By Andrew England, FT.com

As Ahmed bin Ahmed al-Misri discusses the myriad challenges he faces as governor of Abyan province in southern Yemen, soldiers and police mill outside his villa.

When he travels the short distance to Zinjibar, the regional capital, he straps a 9mm automatic pistol around his waist. Camouflaged pick-up trucks loaded with troops follow behind, forming an armed convoy that weaves a path through scruffy streets.

For two years, Mr Misri, 42, has been in charge of an impoverished province highlighting the vast problems that have led western powers to warn that Yemen is becoming a failed state and incubator for al-Qaeda. Abyan, with desert running along its southern coastline and rugged mountains to the north, is considered an al-Qaeda haven. Last month it was the scene of a controversial Yemeni air strike, supported by the US, that ostensibly targeted an al-Qaeda camp but ended up killing dozens of civilians.

Mr Misri must also grapple with a southern secessionist movement that has picked up momentum in the past year, exacerbated by huge social problems, dismal education, health and other basic services and unemployment estimated at about 50 per cent.

After the failed Christmas day attack on a passenger jet in the US, blamed on a Yemen-based al-Qaeda group, the US and UK have pledged to do more to help Yemen. But in Abyan, the hurdles for any international assistance are worryingly conspicuous.

Mr Misri says al-Qaeda’s presence in Abyan has grown over the past six to eight months, with operatives using religion as “the gate of their influence”. Al-Qaeda has forged links with tribes in the province’s remote corners. If a tribe receives $50 from the government, it might get $100 from al-Qaeda, he says.

Yet the government has sent no additional forces to Abyan to tackle the problem, Mr Misri says.

So does the government have control? “Truly and honestly, it’s not so strong,” he says. “I cannot explain that, but that is the situation: there are not enough weapons and not enough soldiers.”

The solution to the region’s problems will not come in the form of air strikes or military campaigns, he says, but rather social and economic development, encouraging the tribes to “kick them [al-Qaeda] out”. But he concedes the government “doesn’t have the resources to do it”.

Analysts say Yemen’s collapsing economy and years of poor governance are at the heart of the country’s problems, and that the regime of Ali Abdullah Saleh, the president for 31 years, bears much of the responsibility.

In the south, which united with the north only in 1990 and has most of the nation’s declining oil res-erves, the sense of marginalisation is particularly strong. Today, members of the southern secessionist movement speak of “colonisation”, “occupation” and “slavery.”
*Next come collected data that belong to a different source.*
(** C1: a session of [irdadump -w F] and its replay by [irdadump -r F], from the
    command lines to the exits, with the same other options (which parse, without [-d], [-w]
    and [-r]).  Let the two files and the socket open, the interface exist, and every write to the
    file be whole; let every frame that the socket delivered until a signal came
    pass the filter of the program (IrDA protocol, the interface that was asked for if one was) and
    be as the kernel gives them (1 to MAX_FRAME_SIZE bytes, an address of 8 bytes, a time of
    two 32-bit numbers); and let the session not stop at one of them.  Whatever these frames contain: the reader
    accepts the file and takes one record in each round; a signal after the last one finds it with
    the same text on the standard output and the same count of frames where the host
    is big-endian; without a signal it exits there with the status 255.  Where the
    host is little-endian it shows no frame at all: the protocol of the record is
    compared without [ntohs]. *)
Theorem replay_session F args ps ts fs st k s W1 :
  no_files args = true → parse_options args start_settings = Ok (tt, st) →
  config_print_diff (set_opts st) = false →
  index_for (set_ifdev st) = Some k → Forall2 (accepted e k) ps ts →
  monitor' (("w"%char, F) :: args) (Some <$> ps) (start_world fs) = Ok (inr s, W1) →
  ∃ r W2,
    monitor' (("r"%char, F) :: args) (replicate (length ps) None) (start_world (w_files W1))
    = Ok (inr r, W2) ∧
    (∀ more, main' (("r"%char, F) :: args) (replicate (length ps) None ++ None :: more)
      (start_world (w_files W1)) = Ok (inl 255, W2)) ∧
    w_files W2 = w_files W1 ∧
    match e with
    | BigEndian => w_out W2 = w_out W1 ∧ packets r = packets s
    | LittleEndian => w_out W2 = interfaces args ∧ packets r = 0
    end.
Proof.
  intros Hn Hp Hd Hk Hf Hm.
  destruct (live_run F args ps fs st k s W1 Hn Hp Hk Hm) as (Hlive & Ho & HF).
  set (o := with_captures fd_write (-1) (set_opts st)) in Hlive.
  set (s0 := begun _) in Hlive.
  assert (Hw : config_captureread o < 0 ∧ 0 ≤ config_capturewrite o) by (cbn; lia).
  assert (Hb : MAX_FRAME_SIZE ≤ 2050 < 4294967296) by (by unfold MAX_FRAME_SIZE).
  pose proof (live_records nj aj sj oj hf ok e wr junk k o Hd (proj1 Hw) (proj2 Hw) writes
    junk_length 2050 Hb ps ts s0 s (begun_ready _) Hf Hlive) as Hrec.
  cbn [s0 begun recorded ir_out blank app] in Hrec. rewrite Hrec in HF.
  set (l := records e junk ps ts) in *. set (r0 := begun (with_in l blank)).
  assert (Hfol : follows e 2050 s0 r0) by (unfold follows; destruct e; done).
  destruct (records_read nj aj sj oj hf ok e wr junk k o Hd (proj1 Hw) (proj2 Hw) writes
    junk_length 2050 Hb k ps ts s0 s r0 [] (begun_ready _) Hfol Hf Hlive)
    as (r & _ & Hrun & Hin & Hrep); [by rewrite app_nil_r|].
  change (reading o) with (reading (set_opts st)) in Hrun.
  exists r. eexists. split; [|split; [|split]].
  - rewrite (read_run F args _ _ l st k Hn Hp Hk HF). fold r0.
    rewrite <- (app_nil_r (replicate _ _)).
    rewrite (Hrun (replicate (length ps) None) []) by apply length_replicate. reflexivity.
  - intros more. unfold main, mbind, P_bind.
    rewrite (read_run F args _ _ l st k Hn Hp Hk HF). fold r0.
    rewrite (Hrun (replicate (length ps) None) (None :: more)) by apply length_replicate.
    pose proof (round_at_end nj aj sj oj hf ok e wr junk o k r Hin) as Hend.
    change (reading o) with (reading (set_opts st)) in Hend. cbn [rounds]. by rewrite Hend.
  - done.
  - cbn [w_out]. rewrite Ho. unfold repeats in Hrep. destruct e.
    + destruct Hrep as (_ & E1 & E2). rewrite E1, E2. by rewrite str_app_nil_r.
    + destruct Hrep as [E1 E2]. unfold ir_frame. rewrite E1. split; [done|].
      change (packets s0) with 0 in E2. change (packets r0) with 0 in E2. lia.
Qed.
End session.
(* ===== verification/Attach.v ===== *)
(** * irattach: a network interface over an infrared port (irattach/)

    irattach.c, util.c and dongle_attach.c.  The kernel is a parameter, the class
    [Kernel]: every system call the programs make is a function of a state of the
    system; what the proofs rely on of it is [KernelLaws].  The programs are over
    the monad [P], since what they leave behind when they exit is what matters. *)
From Stdlib Require Import String Ascii.
From S2P Require Import Prelude CInt Printf CLib Proc DevList.
Local Open Scope string_scope.
Local Open Scope list_scope.
Local Open Scope Z_scope.

(** ** Constants: irda.h, and those of the system *)
Definition IRDA_TEKRAM_DONGLE := 0.
Definition IRDA_ESI_DONGLE := 1.
Definition IRDA_ACTISYS_DONGLE := 2.
Definition IRDA_ACTISYS_PLUS_DONGLE := 3.
Definition IRDA_GIRBIL_DONGLE := 4.
Definition IRDA_LITELINK_DONGLE := 5.
Definition IRDA_AIRPORT_DONGLE := 6.
Definition IRDA_OLD_BELKIN_DONGLE := 7.
Definition IRDA_EP7211_IR := 8.
Definition IRDA_MCP2120_DONGLE := 9.
Definition IRDA_ACT200L_DONGLE := 10.
Definition IRDA_MA600_DONGLE := 11.
Definition IRDA_TOIM3232_DONGLE := 12.
Definition N_IRDA := 11.
Definition O_NONBLOCK := 0x800.
Definition FD_CLOEXEC := 1.
Definition IFF_UP := 0x1.
Definition IFF_RUNNING := 0x40.
Definition IFNAMSIZ : nat := 16.
Definition SIGHUP := 1.
Definition SIGINT := 2.
Definition SIGTERM := 15.
(** CS8|CREAD|B9600|CLOCAL, IGNBRK|IGNPAR *)
Definition RAW_CFLAG := Z.lor (Z.lor 0x30 0x80) (Z.lor 0xd 0x800).
Definition RAW_IFLAG := Z.lor 1 4.
Definition VTIME : nat := 5.
Definition VMIN : nat := 6.
Lemma establish_irda_ok s :
  saved s → termvalid s ≠ -1 → initdisc s = -1 →
  wp establish_irda (λ _ s', saved s' ∧ tty_of (kern s')
      = mkTty (fl (tty_of (kern s))) N_IRDA (attr (tty_of (kern s))) ∧ fdflags s' = fdflags s)
    (ended 1) s.
Proof.
  intros Hs Hv Hd. unfold establish_irda.
  q r1 s1 E1. q r2 s2 E2.
  assert (same_tty s s2) as E by (etrans; [exact E1|exact E2]). clear E1 E2.
  pose proof (saved_same _ _ Hs E) as Hs2. destruct E as (K2 & _ & F2 & _ & D2 & _ & V2 & _).
  apply wp_bind, wp_call. intros d k Ek.
  pose proof (getd_ok (kern s2)) as L. rewrite Ek in L. destruct L as [Lk Ld].
  assert (saved (with_kern k s2)) as Hk by (apply saved_tty; [done|by rewrite Lk..]).
  destruct d as [d|]; [|by apply wp_bind, fail_ok; [quiet|left]].
  specialize (Ld d eq_refl). unfold set_initdisc. apply wp_bind, wp_set. cbv beta.
  destruct Hk as (S1 & S2 & S3 & S4). cbn in S1, S2, S3, S4.
  assert (d = disc t0) as ->.
  { destruct S3 as [S3|[_ S3]]; [by rewrite D2, Hd in S3|congruence]. }
  match goal with |- wp _ _ _ ?s' => remember s' as s3 eqn:E3 end.
  apply wp_bind, wp_setd. intros r k' E' _.
  assert (saved (with_kern k' s3)) as Hs3.
  { subst s3. split; [done|]. split; [done|]. split; [by left|left]. cbn.
    destruct S4 as [|[S4 _]]; [done|]. by rewrite V2 in S4. }
  assert (tty_of (kern s3) = tty_of (kern s) ∧ fdflags s3 = fdflags s) as [T3 F3].
  { subst s3. cbn. by rewrite Lk, K2, F2. }
  apply wp_when; intros Hr; cbv beta.
  - q x1 s4 E4. q x2 s5 E5. q x3 s6 E6. apply cleanup_ok. left.
    eapply saved_same; [exact Hs3|]. etrans; [exact E4|]. etrans; [exact E5|exact E6].
  - split; [exact Hs3|]. destruct r; [|done]. cbn. by rewrite E', T3, F3.
Qed.

Lemma init_irda_ldisc_ok s :
  saved s → termvalid s = -1 →
  wp init_irda_ldisc (λ _ s', saved s' ∧ termvalid s' ≠ -1 ∧ initdisc s' = initdisc s ∧
    tty_of (kern s') = mkTty (fl (tty_of (kern s))) (disc (tty_of (kern s)))
      (tty_configure (attr t0)) ∧ fdflags s' = fdflags s) (ended 1) s.
Proof.
  intros Hs Hv. unfold init_irda_ldisc. apply wp_bind, wp_call. intros t k Ek.
  pose proof (getattr_ok (kern s)) as L. rewrite Ek in L. destruct L as [Lk Lt].
  assert (saved (with_kern k s)) as Hk by (apply saved_tty; [done|by rewrite Lk..]).
  destruct t as [t|]; [|by apply fail_ok; [quiet|left]]. specialize (Lt t eq_refl).
  destruct Hs as (S1 & S2 & S3 & S4).
  assert (t = attr t0) as -> by (destruct S4 as [[? _]|[_ ?]]; congruence).
  unfold save_term. apply wp_bind, wp_set. cbv beta.
  apply wp_bind, wp_setattr. intros r k' E' _. cbn in E'. rewrite Lk in E'.
  match goal with |- wp _ _ _ ?s' => assert (saved s') as Hs' end.
  { split; [done|]. split; [done|]. split; [|by left]. cbn.
    destruct S3 as [|[? S3]]; [by left|right]. split; [done|]. rewrite E'. by destruct r. }
  apply check_ok; [quiet|by left|]. intros Hr. destruct r; [|done].
  split; [exact Hs'|]. by cbn.
Qed.

(** the settings when the tty is an interface *)
Definition irda_tty : tty :=
  mkTty (Z.lor (Z.land (fl t0) (Z.lnot O_NONBLOCK)) O_NONBLOCK) N_IRDA (tty_configure (attr t0)).

Lemma start_tty_ok s :
  saved s → initdisc s = -1 → termvalid s = -1 → fdflags s = fl t0 →
  wp start_tty (λ _ s', saved s' ∧ tty_of (kern s') = irda_tty) (ended 1) s.
Proof.
  intros Hs Hd Hv Hf. unfold start_tty, set_fdflags. wp_step. wp_step. wp_step. wp_step.
  apply wp_bind, wp_setfl. intros r1 k1 E1 _. cbn in E1.
  match goal with |- wp _ _ _ ?s' => remember s' as s1 eqn:Es end.
  assert (saved s1 ∧ initdisc s1 = -1 ∧ termvalid s1 = -1) as (Hs1 & Hd1 & Hv1).
  { subst s1. split; [|done]. destruct Hs as (S1 & S2 & S3 & S4).
    split; [done|]. split; [done|]. cbn. rewrite E1. by destruct r1. }
  clear dependent k1. clear Hs Hd Hv. rewrite Hf.
  q x2 s2 E2. apply wp_bind, wp_quiet; [solve [quiet]|]. intros cloexec s3 E3.
  assert (same_tty s1 s3) as E by (etrans; [exact E2|exact E3]). clear E2 E3.
  pose proof (saved_same _ _ Hs1 E) as Hs3. destruct E as (_ & _ & _ & _ & D3 & _ & V3 & _).
  rewrite Hd1 in D3. rewrite Hv1 in V3. clear dependent s1.
  apply wp_bind.
  apply wp_mono with (Q := λ _ s4, saved s4 ∧ initdisc s4 = -1 ∧ termvalid s4 = -1)
    (E := ended 1); [|cbv beta|done].
  { destruct cloexec as [c|]; [|by apply fail_ok; [quiet|left]].
    q r4 s4 E4. pose proof (saved_same _ _ Hs3 E4) as Hs4.
    apply check_ok; [quiet|by left|]. intros _. split; [done|].
    destruct E4 as (_ & _ & _ & _ & -> & _ & -> & _). by split. }
  clear dependent s3. intros [] s4 (Hs4 & Hd4 & Hv4).
  apply wp_bind. eapply wp_mono; [by apply init_irda_ldisc_ok| |done].
  cbv beta. intros [] s5 (Hs5 & Hv5 & Hd5 & T5 & _).
  apply wp_bind. eapply wp_mono; [apply establish_irda_ok; [done|done|congruence]| |done].
  cbv beta. intros [] s6 (Hs6 & T6 & _). rewrite T5 in T6. cbn in T6.
  apply wp_bind, wp_setfl. intros r k E _. rewrite T6 in E. cbn in E.
  assert (saved (with_kern k s6)) as Hk.
  { destruct Hs6 as (S1 & S2 & S3 & S4). split; [done|]. split; [done|]. cbn.
    rewrite T6 in *. cbn in *. destruct r; rewrite E; by split. }
  apply check_ok; [quiet|by left|]. intros Hr. destruct r; [|done]. split; [exact Hk|]. by cbn.
Qed.

(** ** The whole program on a tty *)
(** nothing has changed yet *)
Definition fresh s : Prop :=
  tty_of (kern s) = t0 ∧ initdisc s = -1 ∧ termvalid s = -1.
Definition untouched (c : Z) s : Prop := tty_of (kern s) = t0.

Lemma saved_fresh s :
  fresh s → devfd s ≠ -1 → initfdflags s = fl t0 → saved s.
Proof.
  intros (H1 & H2 & H3) Hd Hi. unfold saved. rewrite H1. split; [done|]. split; [done|].
  split; by right.
Qed.
Lemma fresh_same s s' : fresh s → same_tty s s' → fresh s'.
Proof.
  intros (H1 & H2 & H3) (E1 & _ & _ & _ & E5 & _ & E7 & _). unfold fresh. by rewrite E1, E5, E7.
Qed.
The secessionists say they want peaceful separation, but violent confrontations with the security forces have increased over the past year. In Abyan, separatists armed with Kalashnikovs and rocket-propelled grenades have mounted roadblocks, attacked government offices and stolen state vehicles, says Mr Misri. The security forces, meanwhile, are accused of using excessive force against peaceful demonstrators.
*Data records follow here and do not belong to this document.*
(** the timer: one query for each signal as long as [count] lasts, then the end *)
Lemma ticks_ok n s :
  m_func s = true → count s = Z.of_nat n → Z.of_nat n < 4294967296 →
  terminated (query s) (filename s) → answers_printable (fmt_column s) (is_local s) (query s) →
  ∃ s', ticks (S n) s = Ok (inl 0, s') ∧ kern s' = asked (is_local s) (query s) n (kern s).
Proof.
  revert s. induction n as [|n IH]; intros s Hm Hc Hn Ht Ha.
  - exists s. split; [|done]. cbn [ticks]. apply p_bind_exit. unfold timeout.
    erewrite p_bind_ok by reflexivity. by rewrite Hc.
  - destruct (get_exec_ok s Ht Ha) as (s1 & E & (f & o & er & p & ->)).
    change (ticks (S (S n)) s) with ((timeout;; ticks (S n)) s).
    erewrite p_bind_ok.
    2: { unfold timeout. erewrite p_bind_ok by reflexivity.
         assert (truth (count s) = true) as -> by (rewrite Hc; apply negb_true_iff, Z.eqb_neq; lia).
         erewrite p_bind_ok by reflexivity. rewrite Hm. cbn [pwhen].
         erewrite p_bind_ok by exact E. reflexivity. }
    match goal with |- ∃ s', ticks _ ?s1 = _ ∧ _ => destruct (IH s1) as (s' & E' & Hk) end;
      try done.
    { cbn [set_count count set_files set_text set_kern]. rewrite Hc, u32_small by lia. lia. }
    { lia. }
    exists s'. split; [exact E'|]. rewrite Hk. cbn [set_count set_files set_text set_kern kern is_local query].
    unfold asked. by rewrite Nat.iter_succ_r.
Qed.

Lemma get_options_remote ulong_max addr class attrib s :
  2 ^ 32 - 1 ≤ ulong_max → 0 ≤ addr < 2 ^ 32 →
  (String.length class < IAS_EXPORT_CLASSNAME)%nat →
  (String.length attrib < IAS_EXPORT_ATTRIBNAME)%nat →
  get_options ulong_max ["remote"; "0x" +:+ fmt_x addr; "class"; class; "attrib"; attrib] false false s
  = Ok (inr (true, true), set_query false (mkQuery class attrib addr) (filename s) s).
Proof.
  intros Hmax Haddr Hc Ha. cbn [get_options].
  change (starts_with "lo" "remote") with false. change (starts_with "re" "remote") with true.
  cbv iota. erewrite p_bind_ok by reflexivity. erewrite p_bind_ok by reflexivity.
  rewrite strtoul16_hex by lia. cbn [fst snd]. change (bad_number ("0x" +:+ fmt_x addr) "") with false.
  cbv iota. change (starts_with "lo" "class") with false. change (starts_with "re" "class") with false.
  change (starts_with "cl" "class") with true. cbv iota. erewrite p_bind_ok by reflexivity.
  change (starts_with "lo" "attrib") with false. change (starts_with "re" "attrib") with false.
  change (starts_with "cl" "attrib") with false. change (starts_with "at" "attrib") with true.
  cbv iota. erewrite p_bind_ok by reflexivity. rewrite !str_take_all by lia.
  by rewrite u32_small by lia.
Qed.

(** C9: from the command line to the queries: [irda -c N ias get remote 0xADDR class C
    attrib A], with its timer, asks the device ADDR for the attribute A of C
    exactly N times, also when queries fail, and then exits with status 0, as long as each answer can be
    printed: a type that is known, an octet string of at most 1024 bytes, a string in one of the
    11 character sets of the table (another one makes the report read past the table).  ADDR and
    N are read back as they were printed; the names of the class and the attribute fit
    their fields. *)
Theorem irda_asks ulong_max n addr class attrib s :
  0 < Z.of_nat n < 2 ^ 31 → 2 ^ 32 - 1 ≤ ulong_max → 0 ≤ addr < 2 ^ 32 →
  (String.length class < IAS_EXPORT_CLASSNAME)%nat →
  (String.length attrib < IAS_EXPORT_ATTRIBNAME)%nat → has_irda = None →
  answers_printable false false (mkQuery class attrib addr) →
  ∃ s', irda_run ulong_max
      ["-c"; fmt_u (Z.of_nat n); "ias"; "get"; "remote"; "0x" +:+ fmt_x addr; "class"; class;
       "attrib"; attrib] (S n) s = Ok (inl 0, s') ∧
    kern s' = asked false (mkQuery class attrib addr) n (kern s).
Proof.
  intros Hn Hmax Haddr Hclass Hattrib Hirda Hp. unfold irda_run, main.
  rewrite p_bind_assoc. erewrite p_bind_ok by reflexivity. cbv beta iota.
  destruct (fmt_base_head 10 (Z.of_nat n)) as (d & t & Ed & _); [lia|lia|].
  assert (Hnum : bad_number (fmt_u (Z.of_nat n)) (snd (strtoul ulong_max (fmt_u (Z.of_nat n)))) = false).
  { rewrite strtoul_dec by lia. unfold fmt_u. by rewrite Ed. }
  assert (Hval : unsigned_abs ulong_max (fmt_u (Z.of_nat n)) = Z.of_nat n).
  { unfold unsigned_abs. rewrite strtoul_dec by lia. cbn [fst].
    rewrite s32_small, Z.abs_eq, u32_small by lia. done. }
  revert Hnum Hval. generalize (fmt_u (Z.of_nat n)). intros arg Hnum Hval.
  cbn [general_options Ascii.eqb Bool.eqb]. rewrite Hnum, Hval. cbn [pwhen].
  rewrite !p_bind_assoc. do 2 (erewrite p_bind_ok by reflexivity). cbv beta.
  erewrite p_bind_ok by reflexivity. cbv beta iota.
  change (starts_with "he" "ias") with false. change (starts_with "ia" "ias") with true.
  cbv iota. unfold irias_main. cbv beta iota.
  change (starts_with "he" "get") with false. change (starts_with "ge" "get") with true.
  cbv iota. unfold irias_get. rewrite !p_bind_assoc. erewrite p_bind_ok by reflexivity.
  rewrite p_bind_assoc. erewrite p_bind_ok by reflexivity.
  rewrite p_bind_assoc. erewrite p_bind_ok by (by apply get_options_remote). cbv beta iota.
  cbn [negb]. rewrite Hirda. rewrite p_bind_assoc. erewrite p_bind_ok by reflexivity.
  cbv zeta. cbn [id]. rewrite p_bind_assoc. erewrite p_bind_ok by reflexivity.
  match goal with |- context [truth ?c] => change c with (Z.of_nat n) end.
  assert (truth (Z.of_nat n) = true) as -> by (apply negb_true_iff, Z.eqb_neq; lia).
  erewrite p_bind_ok by reflexivity.
  match goal with |- ∃ s', ticks _ ?s1 = _ ∧ _ =>
    destruct (ticks_ok n s1) as (s' & E & Hk); try done; [lia| |by exists s'] end.
  split; [done|]. split; [done|]. unfold PATH_MAX. simpl. lia.
Qed.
Added to the volatile mix are suggestions that elements within the southern movement have links to Islamists, even though many of its members are secular former socialists.
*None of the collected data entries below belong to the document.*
(** [sendfile] puts the data on the socket in pieces of [buflen] bytes: all of it, in
    order *)
Lemma send_data_ok fuel rest size cnt t0 tx s :
  (length rest < fuel)%nat → 0 ≤ cnt → cnt + Z.of_nat (length rest) < 2 ^ 31 →
  ∃ chunks s', send_data fuel rest size cnt t0 tx s = Ok (inr (cnt + Z.of_nat (length rest)), s') ∧
    sent s' = sent s ++ chunks ∧ files s' = files s ∧ arriving s' = arriving s ∧
    concat chunks = rest.
Proof.
  revert rest cnt tx s. induction fuel as [|fuel IH]; intros rest cnt tx s Hf Hc Hl; [lia|].
  cbn [send_data]. pose proof (take_drop (Z.to_nat buflen) rest) as Hsplit.
  assert (Hcl : Z.of_nat (length (take (Z.to_nat buflen) rest)) ≤ buflen)
    by (unfold buflen; rewrite length_take; lia).
  assert (Hend : (length (take (Z.to_nat buflen) rest) < Z.to_nat buflen)%nat →
    drop (Z.to_nat buflen) rest = []).
  { rewrite length_take. intros Hlt. apply drop_ge. lia. }
  destruct (take (Z.to_nat buflen) rest) as [|x chunk'] eqn:E.
  { assert (drop (Z.to_nat buflen) rest = []) as Hd by (apply Hend; unfold buflen; simpl; lia).
    rewrite Hd in Hsplit. cbn [app] in Hsplit. subst rest. exists [], s.
    split; [by rewrite Z.add_0_r|]. by rewrite app_nil_r. }
  cbv zeta. set (chunk := x :: chunk') in *. set (rest' := drop (Z.to_nat buflen) rest) in *.
  assert (Hn : (0 < length chunk)%nat) by (simpl; lia). clearbody chunk rest'. clear E x chunk'.
  subst rest. rewrite length_app in *.
  erewrite p_bind_ok by (by apply fill_ok). erewrite p_bind_ok by apply write_all.
  rewrite (proj2 (Z.ltb_ge (Z.of_nat (length chunk)) 0)) by lia. rewrite Z.ltb_irrefl.
  rewrite s32_small by lia. set (s1 := set_sent _ _).
  destruct (send_progress_shows size (cnt + Z.of_nat (length chunk)) t0 tx s1)
    as (tx' & s2 & E2 & (F2 & A2 & _ & S2 & _)).
  erewrite p_bind_ok by exact E2. destruct (Nat.ltb_spec (length chunk) (Z.to_nat buflen)) as [Hlt|Hge].
  - rewrite (Hend Hlt) in *. rewrite app_nil_r, Nat.add_0_r in *.
    exists [chunk], s2. rewrite S2, F2, A2. repeat split. apply app_nil_r.
  - destruct (IH rest' (cnt + Z.of_nat (length chunk)) tx' s2) as (chunks & s' & -> & Hs & Hf' & Ha & Hcat);
      [lia|lia|lia|].
    exists (chunk :: chunks), s'. rewrite Hs, Hf', Ha, S2, F2, A2. cbn [concat]. rewrite Hcat.
    split; [rewrite Nat2Z.inj_add; do 3 f_equal; lia|]. split; [|done].
    unfold s1. cbn [sent set_sent set_buf]. by rewrite <- app_assoc.
Qed.

(** what goes through the socket and the files, and what does not *)
Definition same_io (s s' : psion) : Prop :=
  files s' = files s ∧ arriving s' = arriving s ∧ clients s' = clients s ∧ sent s' = sent s.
In the centre of Zinjibar, Tareq al-Fadhli, a leader of the southern movement and a veteran of the Afghan war against Soviet occupation, lives in a bullet-scarred building. Having helped Mr Saleh during a civil war in 1994, when the south made an abortive effort to secede, he won a senior position in the ruling party. But Mr Fadhli fell out with the regime and joined the secessionists last year.

All this shows how alliances in Yemen can be blurred and fluid as the president’s game of patronage is played out.

Asked why the security forces have not arrested Mr Fadhli, who is described as a wanted man, Mr Misri says they were about to do so in August but halted the operation on orders from Sana’a, the capital.

If the government is planning further air strikes against suspected militants, the December attack in Abyan’s Majalah region showed how that can alienate the population.

Mr Misri says 14 al-Qaeda suspects were killed, including Mohammed al-Kazimi, a prominent militant. But 33 women and children also died as bombs struck what was described as a nomads’ camp. That caused widespread anger – some secessionists saw it as anot-her sign of northern aggression – and Mr Misri laments that the central government has not apologised for the civilian casualties.

Asked whether al-Qaeda or the southern movement was his biggest concern, the governor says: “Both.”

He warns that if the south does slide back into war, it “will not be like 1994 – it will be worse”. But without sufficient central government support, he struggles with limited means to ward off crises.